監督は深作欣二、主演は東映時代劇の大スター萬屋錦之介、そして千葉真一は萬屋が演じる柳生但馬守宗矩の長男・柳生十兵衛の役。

もともとこの作品、千葉真一が「裏柳生」なる企画を深作監督に持ち込んだことも、製作の大きな基軸となっています。

実はそれまで千葉真一の時代劇出演は『八州遊侠伝 男の盃』(63)しかなく、だからこそ時代劇の殺陣を未知のアクションへの挑戦と捉え、自ら時代劇の企画を考えつつ、千葉真一ならではのチャンバラ・アクションを構築していくべく動き出したのです。

完成した『柳生一族の陰謀』は興収30億円を越える大ヒットとなり、そのTVシリーズ版「柳生一族の陰謀」(78~79)でも千葉真一は柳生十兵衛を演じ、殺陣シーンも俄然増えていきます。

彼の殺陣はあたかも肉弾戦のごとき(蹴りもよく出てくる!)アクションとしてのチャンバラであり、従来の東映時代劇などが日本舞踊を基軸とする殺陣を基調としていたのを大きく打ち破るもので、それは多くの時代劇ファンを驚かせました。

この千葉流チャンバラは、またまた柳生十兵衛を演じた『魔界転生』(81)で魅力炸裂! 

魔界の衆と化した実父・柳生但馬守(若山富三郎)との燃え盛る江戸城内での死闘(本当に火をつけて火事と化している中で命がけのチャンバラやってる!)は、時代劇史上に残る名シーンとして讃えられ続けています。

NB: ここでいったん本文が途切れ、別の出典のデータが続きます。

Lemma capture_without_file_fails_witness :
  exists w' : World,
    capture silentCapture (Screencapture None "/work/screenshots/shot.png")
      "/work/screenshots/shot.png" EmptyString freshWorld
    = (Returned [Text "Screenshot failed to save."], w') /\
    log w' = [Exec (Screencapture None "/work/screenshots/shot.png");
              ExistsSync "/work/screenshots/shot.png"].
Proof.
  apply (proj1 (capture_without_file_fails (rt := asciiRuntime) silentCapture)
           freshWorld (Screencapture None "/work/screenshots/shot.png")
           "/work/screenshots/shot.png" EmptyString EmptyString);
    reflexivity.
Defined.

Lemma listAll_groups_positive_handles_witness :
  exists (windows : list WindowInfo.t) (groups : list ApplicationWindows.t)
         (w' : World),
    getApplicationWindowsList (rt := asciiRuntime) scenarioEnv false freshWorld
    = (Returned groups, w') /\
    Listing (rt := asciiRuntime) scenarioEnv false
      (enumeratedPairs (rt := asciiRuntime) scenarioEnv freshWorld)
      (afterCall scenarioEnv (Exec (Osascript GetWindowsScript)) freshWorld)
      windows /\
    NoDup (List.map ApplicationWindows.appName groups) /\
    (forall g, In g groups ->
       ApplicationWindows.windows g
       = windowsOf (ApplicationWindows.appName g) windows /\
       ApplicationWindows.windows g <> []) /\
    (forall x, In x windows ->
       In (WindowInfo.appName x) (List.map ApplicationWindows.appName groups)) /\
    StronglySorted (inOrder (compareApps (rt := asciiRuntime))) groups.
Proof.
  apply (listAll_groups_positive_handles (rt := asciiRuntime) scenarioEnv false
           freshWorld byteCompare_total byteCompare_trans).
Defined.

(** C5, as first stated, fails: the lookup of the one enumerated pair
    succeeds, it prints the integer 0, which the loop stores in the cache as
    the handle of the pair, and the listing is empty. *)
Lemma zero_handle_is_not_listed :
  let listing := getApplicationWindowsList (rt := asciiRuntime) zeroThenSeven
                   false freshWorld in
  enumeratedPairs (rt := asciiRuntime) zeroThenSeven freshWorld
  = [("App", "Win")] /\
  execAsync zeroThenSeven [Exec (Osascript GetWindowsScript)]
    (GetWindowID "App" "Win") = Resolved "0" /\
  parseInt (Runtime := asciiRuntime) (trim (Runtime := asciiRuntime) "0")
  = Some 0%Z /\
  fst listing = Returned [] /\
  lookups (log (snd listing)) = [Exec (GetWindowID "App" "Win")] /\
  map_get (WindowCache.getCacheKey "App" "Win") (cache (snd listing))
  = Some (CachedWindow.mk 0 "App" "Win" 10).
Proof. repeat split; reflexivity. Qed.

Lemma forced_refresh_looks_up_every_pair_witness :
  let hot := {| cache := WindowCache.set 0 "Figma" "Design A" 99 WindowCache.empty;
                clock := 100; log := [] |} in
  fst (windowCache_get "Figma" "Design A" hot) = Returned (Some 99%Z) /\
  exists (windows : list WindowInfo.t) (w' : World),
    getWindowList (rt := asciiRuntime) scenarioEnv true hot
    = (Returned windows, w') /\
    lookups (log w')
    = [Exec (GetWindowID "Figma" "Design A");
       Exec (GetWindowID "Figma" "Design B");
       Exec (GetWindowID "Mail" "Inbox")] /\
    entryFor (cache w') "Figma" "Design A" 10.
Proof.
  intros hot. split; [reflexivity|].
  destruct (forced_refresh_looks_up_every_pair (rt := asciiRuntime)
              scenarioEnv hot) as (windows & w' & Hrun & Hlog & Hentry).
  exists windows, w'. split; [exact Hrun|]. split.
  - rewrite Hlog. reflexivity.
  - apply Hentry.
    + simpl. now left.
    + intros extra. exists "10". split; reflexivity.
Defined.

(** * Further properties of the cache *)

(** X1 -- round trip: a lookup of the stored pair no more than the TTL
    after the store, the limit included, returns the stored handle and
    leaves the cache as it is. *)
Theorem lookup_within_ttl_returns_stored
    (cache : WindowCache.t) (a b : string) (h t0 t1 : Z) :
  (t1 - t0 <= WindowCache.CACHE_TTL)%Z ->
  let stored := WindowCache.set t0 a b h cache in
  WindowCache.get t1 a b stored = (Some h, stored).
Proof.
  intros Hage stored. unfold WindowCache.get, stored, WindowCache.set.
  rewrite map_get_set_same. simpl.
  destruct (Z.gtb_spec (t1 - t0) WindowCache.CACHE_TTL); [lia | reflexivity].
Qed.

Lemma lookup_within_ttl_returns_stored_witness :
  let stored := WindowCache.set 1000 "Mail" "Inbox" 12 WindowCache.empty in
  WindowCache.get 31000 "Mail" "Inbox" stored = (Some 12%Z, stored).
Proof.
  apply (lookup_within_ttl_returns_stored WindowCache.empty "Mail" "Inbox"
           12 1000 31000).
  unfold WindowCache.CACHE_TTL. lia.
Defined.

Lemma map_size_set {V : Type} (k : string) (v : V) (m : JsMap V) :
  map_size (map_set k v m)
  = if map_has k m then map_size m else S (map_size m).
Proof.
  unfold map_size. rewrite <- !(length_map fst).
  change (List.map fst (map_set k v m)) with (map_keys (map_set k v m)).
  rewrite map_keys_set. destruct (map_has k m); [reflexivity|].
  unfold map_keys. rewrite length_app. simpl. lia.
Qed.

Lemma map_has_set {V : Type} (k : string) (v : V) (m : JsMap V) :
  map_has k (map_set k v m) = true.
Proof. unfold map_has. now rewrite map_get_set_same. Qed.

(** X2 -- last write wins: a store adds one entry at the end when the key
    is new; on a key that is there it replaces the entry in place, so that
    the keys, their order and the size stay, and the lookup returns the
    second handle. *)
Theorem store_overwrites_in_place
    (cache : WindowCache.t) (a b : string) (h1 h2 t0 t1 : Z) :
  let key := WindowCache.getCacheKey a b in
  let once := WindowCache.set t0 a b h1 cache in
  let twice := WindowCache.set t1 a b h2 once in
  map_keys once
  = (if map_has key cache then map_keys cache else map_keys cache ++ [key])%list /\
  map_keys twice = map_keys once /\
  map_size twice = map_size once /\
  map_get key twice = Some (CachedWindow.mk h2 a b t1) /\
  WindowCache.get t1 a b twice = (Some h2, twice) /\
  (forall k, k <> key -> map_get k twice = map_get k cache).
Proof.
  intros key once twice. unfold twice, once, WindowCache.set. fold key.
  repeat split.
  - apply map_keys_set.
  - rewrite (map_keys_set key _ (map_set key _ cache)).
    now rewrite map_has_set.
  - rewrite (map_size_set key _ (map_set key _ cache)).
    now rewrite map_has_set.
  - apply map_get_set_same.
  - apply get_set_same.
  - intros k Hk. rewrite !map_get_set_other; auto.
Qed.

Lemma map_size_delete_le {V : Type} (k : string) (m : JsMap V) :
  (map_size (map_delete k m) <= map_size m)%nat.
Proof.
  unfold map_size. induction m as [|[k0 v0] m IH]; simpl; [lia|].
  destruct (String.eqb k k0); simpl; lia.
Qed.

(** X3 -- what a lookup does: it returns a handle only for an entry under
    the exact key that is not older than the TTL, and then changes nothing;
    otherwise it returns absent, and the only change it can make is to
    delete the expired entry under that key: a missing key leaves the cache
    as it is, the entries under other keys stay, the cache never grows. *)
Theorem lookup_frame (cache : WindowCache.t) (a b : string) (now : Z) :
  let key := WindowCache.getCacheKey a b in
  let looked := WindowCache.get now a b cache in
  (forall h, fst looked = Some h ->
     exists e, map_get key cache = Some e /\ CachedWindow.windowId e = h /\
               (now - CachedWindow.timestamp e <= WindowCache.CACHE_TTL)%Z /\
               snd looked = cache) /\
  (map_get key cache = None -> looked = (None, cache)) /\
  (forall k, k <> key -> map_get k (snd looked) = map_get k cache) /\
  (map_size (snd looked) <= map_size cache)%nat.
Proof.
  intros key looked. unfold looked, WindowCache.get. fold key.
  destruct (map_get key cache) as [e|] eqn:He.
  - destruct (Z.gtb_spec (now - CachedWindow.timestamp e) WindowCache.CACHE_TTL);
      simpl; repeat split; try discriminate; auto.
    + intros k Hk. now apply map_get_delete_other.
    + apply map_size_delete_le.
    + intros h [= <-]. exists e. repeat split; auto.
  - simpl. repeat split; try discriminate; auto.
Qed.

(** ** The invariant of the cache *)

Lemma keyed_set now a t h cache :
  keyed cache -> keyed (WindowCache.set now a t h cache).
Proof.
  intros Hk k e Hin. unfold WindowCache.set in Hin.
  apply map_set_In in Hin. destruct Hin as [[= -> ->]|Hin]; [reflexivity|].
  now apply Hk.
Qed.

Lemma map_delete_In {V : Type} (k k0 : string) (v : V) (m : JsMap V) :
  In (k, v) (map_delete k0 m) -> In (k, v) m.
Proof.
  induction m as [|[k1 v1] m IH]; simpl; [tauto|].
  destruct (String.eqb k0 k1); simpl; [tauto|].
  intros [H|H]; [now left | right; now apply IH].
Qed.

Lemma keyed_get now a t cache :
  keyed cache -> keyed (snd (WindowCache.get now a t cache)).
Proof.
  intros Hk. unfold WindowCache.get.
  destruct (map_get _ cache) as [e|]; [|assumption].
  destruct (_ >? _)%Z; [|assumption].
  intros k e' Hin. apply map_delete_In in Hin. now apply Hk.
Qed.

Lemma cacheOk_empty : cacheOk WindowCache.empty.
Proof. split; [apply wellFormed_empty | intros k e []]. Qed.

Lemma cacheOk_set now a t h cache :
  cacheOk cache -> cacheOk (WindowCache.set now a t h cache).
Proof. intros [? ?]. split; [now apply wellFormed_set | now apply keyed_set]. Qed.

Lemma cacheOk_get now a t cache :
  cacheOk cache -> cacheOk (snd (WindowCache.get now a t cache)).
Proof. intros [? ?]. split; [now apply wellFormed_get | now apply keyed_get]. Qed.

Section Keeps.
Context {rt : Runtime} (env : Env).

Lemma keeps_ret {A} (P : World -> Prop) (a : A) : keeps P (ret a).
Proof. intros w Hw. exact Hw. Qed.

Lemma keeps_throw {A} (P : World -> Prop) (e : Error) : keeps P (@throw A e).
Proof. intros w Hw. exact Hw. Qed.

Lemma keeps_bind {A B} (P : World -> Prop) (m : M A) (k : A -> M B) :
  keeps P m -> (forall a, keeps P (k a)) -> keeps P (bind m k).
Proof.
  intros Hm Hk w Hw. unfold bind. specialize (Hm w Hw).
  destruct (m w) as [[a|e] w1]; simpl in *; [now apply Hk | assumption].
Qed.

Lemma keeps_try_catch {A} (P : World -> Prop) (m : M A) (h : Error -> M A) :
  keeps P m -> (forall e, keeps P (h e)) -> keeps P (try_catch m h).
Proof.
  intros Hm Hh w Hw. unfold try_catch. specialize (Hm w Hw).
  destruct (m w) as [[a|e] w1]; simpl in *; [assumption | now apply Hh].
Qed.

(** The external calls leave the cache alone. *)

Lemma keeps_await_exec Q command : keeps (onCache Q) (await_exec env command).
Proof.
  intros w Hw. unfold await_exec, perform. simpl.
  now destruct (execAsync env (log w) command).
Qed.

Lemma keeps_exists_sync Q path : keeps (onCache Q) (exists_sync env path).
Proof. intros w Hw. exact Hw. Qed.

Lemma keeps_await_mkdir Q path : keeps (onCache Q) (await_mkdir env path).
Proof.
  intros w Hw. unfold await_mkdir, perform. simpl.
  now destruct (mkdir env (log w) path).
Qed.

Lemma keeps_readFileAsBase64 Q path :
  keeps (onCache Q) (readFileAsBase64 env path).
Proof.
  intros w Hw. unfold readFileAsBase64, perform. simpl.
  now destruct (readFile env (log w) path).
Qed.

Lemma keeps_windowCache_get a t : keeps (onCache cacheOk) (windowCache_get a t).
Proof.
  intros w Hw. unfold windowCache_get, onCache in *.
  pose proof (cacheOk_get (clock w) a t (cache w) Hw) as H.
  now destruct (WindowCache.get (clock w) a t (cache w)).
Qed.

Lemma keeps_windowCache_set a t h :
  keeps (onCache cacheOk) (windowCache_set a t h).
Proof. intros w Hw. now apply cacheOk_set. Qed.

Lemma keeps_windowCache_clear : keeps (onCache cacheOk) windowCache_clear.
Proof. intros w Hw. apply cacheOk_empty. Qed.

Lemma keeps_windowCache_getStats Q : keeps (onCache Q) windowCache_getStats.
Proof. intros w Hw. exact Hw. Qed.
End Keeps.

Create HintDb keeps.
#[export] Hint Resolve keeps_ret keeps_throw keeps_await_exec keeps_exists_sync
  keeps_await_mkdir keeps_readFileAsBase64 keeps_windowCache_get
  keeps_windowCache_set keeps_windowCache_clear keeps_windowCache_getStats
  : keeps.

(** Goes through a monadic program, one construct at a time. *)
Ltac keeps_step :=
  match goal with
  | |- keeps _ (bind _ _) => apply keeps_bind; [|intros]
  | |- keeps _ (try_catch _ _) => apply keeps_try_catch; [|intros]
  | |- keeps _ (if ?b then _ else _) => destruct b
  | |- keeps _ (match ?x with _ => _ end) => destruct x
  | |- keeps _ (let _ := _ in _) => cbv zeta
  | |- keeps _ _ => solve [auto with keeps]
  end.

Section Invariant.
Context {rt : Runtime} (env : Env).

Lemma keeps_resolveNamedWindow a t :
  keeps (onCache cacheOk) (resolveNamedWindow env a t).
Proof. unfold resolveNamedWindow. repeat keeps_step. Qed.

Lemma keeps_getFirstWindowIdForApp a :
  keeps (onCache cacheOk) (getFirstWindowIdForApp env a).
Proof. unfold getFirstWindowIdForApp. repeat keeps_step. Qed.

Lemma keeps_resolveWindowString forceRefresh x :
  keeps (onCache cacheOk) (resolveWindowString env forceRefresh x).
Proof. unfold resolveWindowString. repeat keeps_step. Qed.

この後も千葉真一はTV『柳生あばれ旅』シリーズ(80~83)で十兵衛を演じ、今でも「柳生十兵衛といえば千葉ちゃん!」と、多くの時代劇ファンのお墨付きをいただき続けています。

もう1本、TV「影の軍団」シリーズ(80~85)の服部半蔵(シリーズによって演じる代は異なります)も当たり役となり、後に映画&OV『新・影の軍団』シリーズ(2003~2005)を企画&主演しています。

–{JACを率いての1980年代の大躍進}–

JACを率いての1980年代の大躍進

千葉真一の大きな功績のひとつとして、1970年にジャパンアクションクラブ(通称JAC)を創設し、そこから志穂美悦子や真田広之など世界に通用するアクション・スターやスタッフを数多く育成し続けていったことも挙げられるでしょう。

JACの面々は1970年代以降数多くの映画やドラマのアクション・シーンやスタントを担うことになっていきますが、千葉真一自身がアクション監督を務めながらJACの面々ともども臨んだ超大作が、1979年の角川映画『戦国自衛隊』でした。

半村良の原作を基にした、現代の自衛隊隊員たちが戦国時代にタイムスリップするという前代未聞のアイデアは、当時のメジャー映画会社のお偉方からまったく理解してもらえず、製作の角川春樹は企画を通すのにかなり苦労したとのことですが、千葉真一はこれに大きく賛同。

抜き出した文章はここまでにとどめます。